In November 2021, a bZx protocol developer fell victim to a phishing attack, and a hacker was able to access the private keys of those using the bZx protocol on Polygon and BSC with the developer’s password. The hacker stole approximately $55 million in cryptocurrency. According to Plaintiffs, the hacker was able to take the funds because, at that time, only the operations on Ethereum were fully decentralized—BSC and Polygon “did not have the protection of the DAO.”

The putative class action claims Defendants were negligent by failing to maintain the security of funds deposited using the bZx protocol and supervise developers of and those working on the protocol. Plaintiffs aim to hold Defendants liable for the developer’s negligence under a theory of respondeat superior.

Plaintiffs also allege that each DAO member is jointly and severally liable for damages because the DAO is a general partnership. Indeed, the success of Plaintiffs’ claims may be contingent on establishing that the DAO “lacks any legal formalities or recognition” and therefore is a general partnership. According to the complaint, “[a]lthough DAOs seem novel, many legal observers who have analyzed [DAOs] have reached the same conclusion” that DAOs are general partnerships.

* * *

The legal status of DAOs is unclear and jurisdiction-specific. As referenced in the complaint, concerns have surfaced that DAOs, by default, are general partnerships, and each of a DAO’s members could be held personally liable for the DAO’s actions. Whether a DAO is a general partnership is a determination that would be made under existing corporate law and would depend on how the DAO is structured and operates. Once a DAO is deemed to be a general partnership, then the DAO’s members could be held jointly and severally liable with the DAO and other DAO members.

However, if a DAO could register as a LLC or obtain alternative legal status, DAO members’ personal liability could be limited. While states have varied in their approach to DAOs, developments in the United States suggest a trend towards according DAOs status similar to that of a traditional LLC.

For example, in July 2021, Wyoming became the first US state to pass a law granting DAOs the ability to incorporate. Under that law, an individual does not have to live in Wyoming to register a DAO, although the DAO must have a Wyoming registered agent who meets certain statutory requirements. In February 2022, Wyoming legislators introduced amendments to the law, which would require the registering DAO to, among other things, define in the articles of organization how members will manage the DAO.
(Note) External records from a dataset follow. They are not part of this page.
(** Full loads of these metadata are well formed. *)
Definition meta_ok (m : MetaSnapshot) : Prop := forall os, load_srcs InRepairMode CheckAndFetchRepairedBlock m = Ok os -> srcs_ok (os ++ ds.*2).

(** What the handle holds: nothing, or a replicant that says a view. *)
Definition holds_view (p : petri) (hd : Z) (ov : option view) : Prop :=
  match handles p !! hd, ov with
  | Some l, Some v => says (pt_heap p) l v /\ vinv v
  | None, None => True
  | _, _ => False
  end.

(** The view of the needed version, what the validator is told, and whether the
    load was full. *)
Definition v_version_load (m : MetaSnapshot) (used needed : Z) (ov : option view)
    : res (view * option (RelatedSchemaChange Z) * bool) :=
  match ov ≫= v_try m used needed with
  | Some (ids, acts, v') => Ok (v', Some (MkChange ids acts None false), false)
  | None => v' ← v_load InRepairMode CheckAndFetchRepairedBlock m needed ds.*2; Ok (v', None, true)
  end.

Abbreviation loadVersion :=
  (load_version range_schemas range_buckets action_code InRepairMode CheckAndFetchRepairedBlock drivers).

Lemma full_part p m needed hd : pok p -> meta_ok m ->
  match v_load InRepairMode CheckAndFetchRepairedBlock m needed ds.*2 with
  | Ok v => exists b h', (schemas ← on_heap (fetchAllSchemasWithBlocks InRepairMode CheckAndFetchRepairedBlock m);
        newISBuilder ← on_heap NewBuilder; on_heap (InitWithDBInfos newISBuilder drivers schemas needed);;
        Build hd newISBuilder;; ret (None, true) : M petri (option (RelatedSchemaChange Z) * bool)) p =
        (Ret (None, true), MkPetri h' (<[hd := b]> (handles p)) (infoHandle p) (validator p)) /\
      says h' b v /\ extends (pt_heap p) h'
  | Err e => exists h', (schemas ← on_heap (fetchAllSchemasWithBlocks InRepairMode CheckAndFetchRepairedBlock m);
        newISBuilder ← on_heap NewBuilder; on_heap (InitWithDBInfos newISBuilder drivers schemas needed);;
        Build hd newISBuilder;; ret (None, true) : M petri (option (RelatedSchemaChange Z) * bool)) p =
        (Fail e, put_heap h' p) /\ extends (pt_heap p) h'
  end.
Proof using GL SL.
  intros [Hok Dr] Mk. pose proof (load_full_run InRepairMode CheckAndFetchRepairedBlock m needed (pt_heap p) drivers ds Hok Dr Mk) as R.
  assert (Run : (schemas ← on_heap (fetchAllSchemasWithBlocks InRepairMode CheckAndFetchRepairedBlock m);
        newISBuilder ← on_heap NewBuilder; on_heap (InitWithDBInfos newISBuilder drivers schemas needed);;
        Build hd newISBuilder;; ret (None, true) : M petri (option (RelatedSchemaChange Z) * bool)) p =
      (b ← on_heap (load_full InRepairMode CheckAndFetchRepairedBlock drivers m needed);
       Build hd b;; ret (None, true) : M petri (option (RelatedSchemaChange Z) * bool)) p).
  { unfold load_full, full_load, on_heap, zoom, mbind, M_bind.
    destruct (fetchAllSchemasWithBlocks _ _ _ (pt_heap p)) as [[ls| | |] h1]; try done. cbn [pt_heap].
    destruct (NewBuilder h1) as [[b| | |] h2]; try done. cbn [pt_heap].
    by destruct (InitWithDBInfos b drivers ls needed h2) as [[[]| | |] h3]. }
  rewrite Run. destruct (v_load _ _ _ _ _) as [v|e].
  - destruct R as (b & h' & E & Sy & Lb & Fr). exists b, h'. erewrite bind_Ret by (apply on_heap_run; exact E).
    split; [reflexivity|]. split; [done|]. by eapply frame_extends.
  - destruct R as (b & h' & E & Lb & Fr). exists h'. erewrite bind_Fail by (apply on_heap_run; exact E).
    split; [done|]. by eapply frame_extends.
Qed.

(** The handle [hd] holds the new replicant [b]. *)
Definition installed (h' : heap) (hd b : Z) (p : petri) : petri :=
  MkPetri h' (<[hd := b]> (handles p)) (infoHandle p) (validator p).

Definition set_v (vl : schemaValidator Z) (p : petri) : petri := MkPetri (pt_heap p) (handles p) (infoHandle p) vl.

Lemma says_tables_ok h l v : says h l v -> tables_ok v.
Proof. intros (_ & n & F & bs & R) id t. by eapply br_tables, rp_buckets. Qed.

Lemma load_version_run p m used needed ov : pok p -> meta_ok m -> holds_view p (infoHandle p) ov ->
  (ov = None -> used = 0) -> (forall v, ov = Some v -> try_ok m used needed v) ->
  match v_version_load m used needed ov with
  | Ok (v', ch, full) => exists b h', loadVersion (infoHandle p) m used needed p = (Ret (ch, full), installed h' (infoHandle p) b p) /\
      says h' b v' /\ vinv v' /\ extends (pt_heap p) h'
  | Err e => exists h', loadVersion (infoHandle p) m used needed p = (Fail e, put_heap h' p) /\ extends (pt_heap p) h'
  end.
Proof using range_schemas_perm range_buckets_perm GL SL IL CL.
  intros Pk Mk Hv Un Ht. unfold v_version_load, load_version.
  assert (Full : forall h1, extends (pt_heap p) h1 -> (forall r : res (option (RelatedSchemaChange Z)), (forall c, r <> Ok (Some c)) ->
    catch (tryLoad m used needed) p = (Ret r, put_heap h1 p) ->
    match v' ← v_load InRepairMode CheckAndFetchRepairedBlock m needed ds.*2; Ok (v', None, true) with
    | Ok (v', ch, full) => exists b h', loadVersion (infoHandle p) m used needed p = (Ret (ch, full), installed h' (infoHandle p) b p) /\
        says h' b v' /\ vinv v' /\ extends (pt_heap p) h'
    | Err e => exists h', loadVersion (infoHandle p) m used needed p = (Fail e, put_heap h' p) /\ extends (pt_heap p) h'
    end)).
  { intros h1 X1 r Nr Er. assert (Pk1 : pok (put_heap h1 p)).
    { destruct Pk. split; [by eapply extends_heap_ok|by eapply extends_drivers]. }
    pose proof (full_part (put_heap h1 p) m needed (infoHandle p) Pk1 Mk) as R.
    assert (Run : loadVersion (infoHandle p) m used needed p =
      (schemas ← on_heap (fetchAllSchemasWithBlocks InRepairMode CheckAndFetchRepairedBlock m);
        newISBuilder ← on_heap NewBuilder; on_heap (InitWithDBInfos newISBuilder drivers schemas needed);;
        Build (infoHandle p) newISBuilder;; ret (None, true) : M petri (option (RelatedSchemaChange Z) * bool)) (put_heap h1 p)).
    { unfold load_version. erewrite bind_Ret by exact Er. destruct r as [[c|]|]; [by destruct (Nr c)|done..]. }
    rewrite Run. destruct (v_load _ _ _ _ _) as [v'|e] eqn:El; rewrite ?Ok_bind, ?Err_bind.
    - destruct R as (b & h2 & E2 & Sy & X2). exists b, h2. split; [exact E2|]. split; [done|].
      split; [|by etransitivity]. split; [|by eapply says_tables_ok].
      by apply (v_load_unique InRepairMode CheckAndFetchRepairedBlock m needed ds.*2 v' Mk El).
    - destruct R as (h2 & E2 & X2). exists h2. split; [exact E2|by etransitivity]. }
  assert (Same : put_heap (pt_heap p) p = p) by by destruct p.
  destruct ov as [v|]; cbn [mbind option_bind].
  - unfold holds_view in Hv. destruct (handles p !! infoHandle p) as [old|] eqn:Eh; [|done]. destruct Hv as [Sy Iv].
    pose proof (try_run p m used needed old v Eh Sy Iv (Ht v eq_refl)) as T.
    destruct (v_try m used needed v) as [[[ids acts] v']|] eqn:Et.
    + destruct T as (b & h' & E & Sy' & X). exists b, h'. unfold catch. erewrite bind_Ret by (by rewrite E). cbv beta iota.
      split; [done|]. split; [done|]. split; [|done].
      unfold v_try in Et. destruct (isTooOldSchema _ _); [done|]. unfold try_ok in Ht.
      destruct (load_diffs _ _ _) as [[diffs|]|]; [|done..]. destruct (v_diffs _ _ _ _ _ _) as [r|] eqn:Ed; [|done].
      injection Et as ->. by apply (v_diffs_honest action_code m diffs v [] [] _ Iv (Ht v eq_refl diffs eq_refl) Ed).
    + destruct T as (o & h1 & E & Eo & X1).
      destruct Eo as [->|[e ->]]; [apply (Full h1 X1 (Ok None))|apply (Full h1 X1 (Err e))]; try done; unfold catch; by rewrite E.
  - specialize (Un eq_refl) as ->. apply (Full (pt_heap p) ltac:(done) (Ok None)); [done|]. rewrite Same. done.
Qed.

Abbreviation load_ :=
  (loadSchemaReplicant range_schemas range_buckets action_code InRepairMode CheckAndFetchRepairedBlock drivers).
Abbreviation Reload_ :=
  (Reload range_schemas range_buckets action_code InRepairMode CheckAndFetchRepairedBlock GetTimeFromTS drivers).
Other states have followed Wyoming’s lead and introduced similar legislation. For example, earlier this year the New Jersey Legislature introduced bills that, like Wyoming, would allow DAOs to register as LLCs under New Jersey’s Limited Liability Company Act, and the Ohio General Assembly introduced a bill to amend the Ohio Revised Code to, among other things, allow DAOs to register as LLCs.

DAOs also have used existing laws to register as legal entities in some states. For example, DAOs have registered as LLCs in Delaware, or as Blockchain-Based Limited Liability Companies (or LLC using a blockchain for a material portion of their activities) in Vermont.

Other countries have also tackled whether and how to provide legal status to DAOs. For instance, on February 15, 2022, the Marshall Islands became the first sovereign nation to recognize DAOs as a separate legal entity. The Non-Profit Entities Act was amended to accord DAOs the same privileges as LLCs. This development may spark a domino effect leading other countries to establish laws recognizing DAOs as a legal entity.

* * *

In this case, the DAO’s members—some of whom may not have been involved in decisions allegedly resulting in the hack—are now exposed to liability due to the DAO’s structure. It is important that those wishing to form a DAO carefully consider whether and where to obtain legal status, as the options and requirements vary by state (and country). However, irrespective of whether or where a DAO obtains legal status, it is important to note that whether a DAO registered in a particular state would maintain its legal status in other forums, such as in a US federal court case, is still unclear.